Return the following entries exactly, word for word.

- _SUPPLIED DATA_
Start of Block
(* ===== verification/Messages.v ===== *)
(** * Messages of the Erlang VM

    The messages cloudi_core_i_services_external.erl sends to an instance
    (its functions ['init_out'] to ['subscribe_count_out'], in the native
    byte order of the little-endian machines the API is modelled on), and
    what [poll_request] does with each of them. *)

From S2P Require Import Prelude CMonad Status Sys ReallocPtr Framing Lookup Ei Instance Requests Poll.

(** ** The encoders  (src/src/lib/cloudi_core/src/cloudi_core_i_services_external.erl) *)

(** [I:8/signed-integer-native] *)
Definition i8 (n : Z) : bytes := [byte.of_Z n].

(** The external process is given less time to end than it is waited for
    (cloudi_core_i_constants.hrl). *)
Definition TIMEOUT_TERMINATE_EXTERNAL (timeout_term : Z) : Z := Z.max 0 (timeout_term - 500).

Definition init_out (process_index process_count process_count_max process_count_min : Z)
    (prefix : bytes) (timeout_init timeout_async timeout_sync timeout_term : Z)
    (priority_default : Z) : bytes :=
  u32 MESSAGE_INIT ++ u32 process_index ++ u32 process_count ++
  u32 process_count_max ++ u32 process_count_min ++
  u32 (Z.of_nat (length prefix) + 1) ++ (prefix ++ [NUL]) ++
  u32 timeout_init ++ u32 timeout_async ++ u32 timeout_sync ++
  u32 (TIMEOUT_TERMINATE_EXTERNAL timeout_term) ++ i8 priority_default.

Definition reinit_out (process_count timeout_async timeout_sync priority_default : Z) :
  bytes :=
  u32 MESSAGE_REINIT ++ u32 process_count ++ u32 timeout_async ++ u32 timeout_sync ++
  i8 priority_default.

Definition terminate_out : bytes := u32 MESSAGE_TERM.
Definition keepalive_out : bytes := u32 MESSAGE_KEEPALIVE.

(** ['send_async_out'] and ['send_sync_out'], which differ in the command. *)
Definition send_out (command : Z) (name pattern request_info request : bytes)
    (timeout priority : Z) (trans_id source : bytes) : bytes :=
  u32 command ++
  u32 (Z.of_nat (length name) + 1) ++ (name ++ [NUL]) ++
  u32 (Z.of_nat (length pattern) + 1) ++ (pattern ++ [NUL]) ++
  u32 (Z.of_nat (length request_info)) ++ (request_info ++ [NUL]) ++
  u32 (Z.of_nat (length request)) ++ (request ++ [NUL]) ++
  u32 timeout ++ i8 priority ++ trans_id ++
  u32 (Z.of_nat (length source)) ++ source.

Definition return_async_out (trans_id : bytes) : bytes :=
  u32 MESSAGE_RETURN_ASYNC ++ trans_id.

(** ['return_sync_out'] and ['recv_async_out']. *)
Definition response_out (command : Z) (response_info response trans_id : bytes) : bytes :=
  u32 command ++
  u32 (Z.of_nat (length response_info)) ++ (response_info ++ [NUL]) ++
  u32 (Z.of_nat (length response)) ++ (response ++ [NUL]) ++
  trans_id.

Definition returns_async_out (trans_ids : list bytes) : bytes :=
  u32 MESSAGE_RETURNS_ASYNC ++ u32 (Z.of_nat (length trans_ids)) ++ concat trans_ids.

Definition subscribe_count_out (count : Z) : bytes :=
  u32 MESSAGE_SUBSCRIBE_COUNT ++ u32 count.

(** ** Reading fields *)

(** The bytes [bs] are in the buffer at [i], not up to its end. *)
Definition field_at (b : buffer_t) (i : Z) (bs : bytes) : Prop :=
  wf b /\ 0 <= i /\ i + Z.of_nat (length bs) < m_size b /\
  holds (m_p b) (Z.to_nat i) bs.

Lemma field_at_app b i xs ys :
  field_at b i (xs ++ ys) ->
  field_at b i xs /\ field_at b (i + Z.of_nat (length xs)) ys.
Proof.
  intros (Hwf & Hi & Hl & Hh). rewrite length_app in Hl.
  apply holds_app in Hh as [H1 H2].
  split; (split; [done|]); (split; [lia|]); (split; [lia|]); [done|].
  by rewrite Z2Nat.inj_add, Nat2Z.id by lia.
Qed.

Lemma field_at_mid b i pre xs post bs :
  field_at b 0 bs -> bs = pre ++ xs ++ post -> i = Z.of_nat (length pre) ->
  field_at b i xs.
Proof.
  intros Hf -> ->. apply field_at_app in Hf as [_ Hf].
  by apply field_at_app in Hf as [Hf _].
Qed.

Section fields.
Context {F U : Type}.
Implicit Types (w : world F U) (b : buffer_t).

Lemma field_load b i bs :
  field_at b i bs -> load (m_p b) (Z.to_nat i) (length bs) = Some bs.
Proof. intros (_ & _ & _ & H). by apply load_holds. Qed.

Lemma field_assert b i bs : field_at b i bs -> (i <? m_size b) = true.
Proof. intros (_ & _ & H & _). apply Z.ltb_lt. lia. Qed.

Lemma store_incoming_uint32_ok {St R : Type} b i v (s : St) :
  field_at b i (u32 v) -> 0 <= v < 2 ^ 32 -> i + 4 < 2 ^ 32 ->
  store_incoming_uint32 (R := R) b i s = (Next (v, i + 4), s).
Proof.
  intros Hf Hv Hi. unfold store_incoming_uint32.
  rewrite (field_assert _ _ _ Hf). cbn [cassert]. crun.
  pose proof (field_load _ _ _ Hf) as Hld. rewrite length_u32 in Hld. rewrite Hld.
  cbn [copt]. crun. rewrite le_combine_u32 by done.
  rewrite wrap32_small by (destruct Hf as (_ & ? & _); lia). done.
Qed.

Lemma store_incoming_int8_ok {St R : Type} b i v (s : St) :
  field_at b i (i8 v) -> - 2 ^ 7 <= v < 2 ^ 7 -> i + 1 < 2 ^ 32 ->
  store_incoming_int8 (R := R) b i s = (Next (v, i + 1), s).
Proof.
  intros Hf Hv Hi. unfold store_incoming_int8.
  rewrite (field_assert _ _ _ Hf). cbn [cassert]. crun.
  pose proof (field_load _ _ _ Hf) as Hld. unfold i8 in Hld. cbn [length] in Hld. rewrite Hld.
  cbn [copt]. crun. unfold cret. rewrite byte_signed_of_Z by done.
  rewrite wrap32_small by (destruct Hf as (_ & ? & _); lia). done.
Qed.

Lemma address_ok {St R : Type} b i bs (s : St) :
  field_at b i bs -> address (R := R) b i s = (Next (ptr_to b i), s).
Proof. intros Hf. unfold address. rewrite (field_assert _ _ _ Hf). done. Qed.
End of Block
- _RESULT OF THIS EXERCISE_
(* ===== verification/Messages.v ===== *)
(** * Messages of the Erlang VM

    The messages cloudi_core_i_services_external.erl sends to an instance
    (its functions ['init_out'] to ['subscribe_count_out'], in the native
    byte order of the little-endian machines the API is modelled on), and
    what [poll_request] does with each of them. *)

From S2P Require Import Prelude CMonad Status Sys ReallocPtr Framing Lookup Ei Instance Requests Poll.

(** ** The encoders  (src/src/lib/cloudi_core/src/cloudi_core_i_services_external.erl) *)

(** [I:8/signed-integer-native] *)
Definition i8 (n : Z) : bytes := [byte.of_Z n].

(** The external process is given less time to end than it is waited for
    (cloudi_core_i_constants.hrl). *)
Definition TIMEOUT_TERMINATE_EXTERNAL (timeout_term : Z) : Z := Z.max 0 (timeout_term - 500).

Definition init_out (process_index process_count process_count_max process_count_min : Z)
    (prefix : bytes) (timeout_init timeout_async timeout_sync timeout_term : Z)
    (priority_default : Z) : bytes :=
  u32 MESSAGE_INIT ++ u32 process_index ++ u32 process_count ++
  u32 process_count_max ++ u32 process_count_min ++
  u32 (Z.of_nat (length prefix) + 1) ++ (prefix ++ [NUL]) ++
  u32 timeout_init ++ u32 timeout_async ++ u32 timeout_sync ++
  u32 (TIMEOUT_TERMINATE_EXTERNAL timeout_term) ++ i8 priority_default.

Definition reinit_out (process_count timeout_async timeout_sync priority_default : Z) :
  bytes :=
  u32 MESSAGE_REINIT ++ u32 process_count ++ u32 timeout_async ++ u32 timeout_sync ++
  i8 priority_default.

Definition terminate_out : bytes := u32 MESSAGE_TERM.
Definition keepalive_out : bytes := u32 MESSAGE_KEEPALIVE.

(** ['send_async_out'] and ['send_sync_out'], which differ in the command. *)
Definition send_out (command : Z) (name pattern request_info request : bytes)
    (timeout priority : Z) (trans_id source : bytes) : bytes :=
  u32 command ++
  u32 (Z.of_nat (length name) + 1) ++ (name ++ [NUL]) ++
  u32 (Z.of_nat (length pattern) + 1) ++ (pattern ++ [NUL]) ++
  u32 (Z.of_nat (length request_info)) ++ (request_info ++ [NUL]) ++
  u32 (Z.of_nat (length request)) ++ (request ++ [NUL]) ++
  u32 timeout ++ i8 priority ++ trans_id ++
  u32 (Z.of_nat (length source)) ++ source.

Definition return_async_out (trans_id : bytes) : bytes :=
  u32 MESSAGE_RETURN_ASYNC ++ trans_id.

(** ['return_sync_out'] and ['recv_async_out']. *)
Definition response_out (command : Z) (response_info response trans_id : bytes) : bytes :=
  u32 command ++
  u32 (Z.of_nat (length response_info)) ++ (response_info ++ [NUL]) ++
  u32 (Z.of_nat (length response)) ++ (response ++ [NUL]) ++
  trans_id.

Definition returns_async_out (trans_ids : list bytes) : bytes :=
  u32 MESSAGE_RETURNS_ASYNC ++ u32 (Z.of_nat (length trans_ids)) ++ concat trans_ids.

Definition subscribe_count_out (count : Z) : bytes :=
  u32 MESSAGE_SUBSCRIBE_COUNT ++ u32 count.

(** ** Reading fields *)

(** The bytes [bs] are in the buffer at [i], not up to its end. *)
Definition field_at (b : buffer_t) (i : Z) (bs : bytes) : Prop :=
  wf b /\ 0 <= i /\ i + Z.of_nat (length bs) < m_size b /\
  holds (m_p b) (Z.to_nat i) bs.

Lemma field_at_app b i xs ys :
  field_at b i (xs ++ ys) ->
  field_at b i xs /\ field_at b (i + Z.of_nat (length xs)) ys.
Proof.
  intros (Hwf & Hi & Hl & Hh). rewrite length_app in Hl.
  apply holds_app in Hh as [H1 H2].
  split; (split; [done|]); (split; [lia|]); (split; [lia|]); [done|].
  by rewrite Z2Nat.inj_add, Nat2Z.id by lia.
Qed.

Lemma field_at_mid b i pre xs post bs :
  field_at b 0 bs -> bs = pre ++ xs ++ post -> i = Z.of_nat (length pre) ->
  field_at b i xs.
Proof.
  intros Hf -> ->. apply field_at_app in Hf as [_ Hf].
  by apply field_at_app in Hf as [Hf _].
Qed.

Section fields.
Context {F U : Type}.
Implicit Types (w : world F U) (b : buffer_t).

Lemma field_load b i bs :
  field_at b i bs -> load (m_p b) (Z.to_nat i) (length bs) = Some bs.
Proof. intros (_ & _ & _ & H). by apply load_holds. Qed.

Lemma field_assert b i bs : field_at b i bs -> (i <? m_size b) = true.
Proof. intros (_ & _ & H & _). apply Z.ltb_lt. lia. Qed.

Lemma store_incoming_uint32_ok {St R : Type} b i v (s : St) :
  field_at b i (u32 v) -> 0 <= v < 2 ^ 32 -> i + 4 < 2 ^ 32 ->
  store_incoming_uint32 (R := R) b i s = (Next (v, i + 4), s).
Proof.
  intros Hf Hv Hi. unfold store_incoming_uint32.
  rewrite (field_assert _ _ _ Hf). cbn [cassert]. crun.
  pose proof (field_load _ _ _ Hf) as Hld. rewrite length_u32 in Hld. rewrite Hld.
  cbn [copt]. crun. rewrite le_combine_u32 by done.
  rewrite wrap32_small by (destruct Hf as (_ & ? & _); lia). done.
Qed.

Lemma store_incoming_int8_ok {St R : Type} b i v (s : St) :
  field_at b i (i8 v) -> - 2 ^ 7 <= v < 2 ^ 7 -> i + 1 < 2 ^ 32 ->
  store_incoming_int8 (R := R) b i s = (Next (v, i + 1), s).
Proof.
  intros Hf Hv Hi. unfold store_incoming_int8.
  rewrite (field_assert _ _ _ Hf). cbn [cassert]. crun.
  pose proof (field_load _ _ _ Hf) as Hld. unfold i8 in Hld. cbn [length] in Hld. rewrite Hld.
  cbn [copt]. crun. unfold cret. rewrite byte_signed_of_Z by done.
  rewrite wrap32_small by (destruct Hf as (_ & ? & _); lia). done.
Qed.

Lemma address_ok {St R : Type} b i bs (s : St) :
  field_at b i bs -> address (R := R) b i s = (Next (ptr_to b i), s).
Proof. intros Hf. unfold address. rewrite (field_assert _ _ _ Hf). done. Qed.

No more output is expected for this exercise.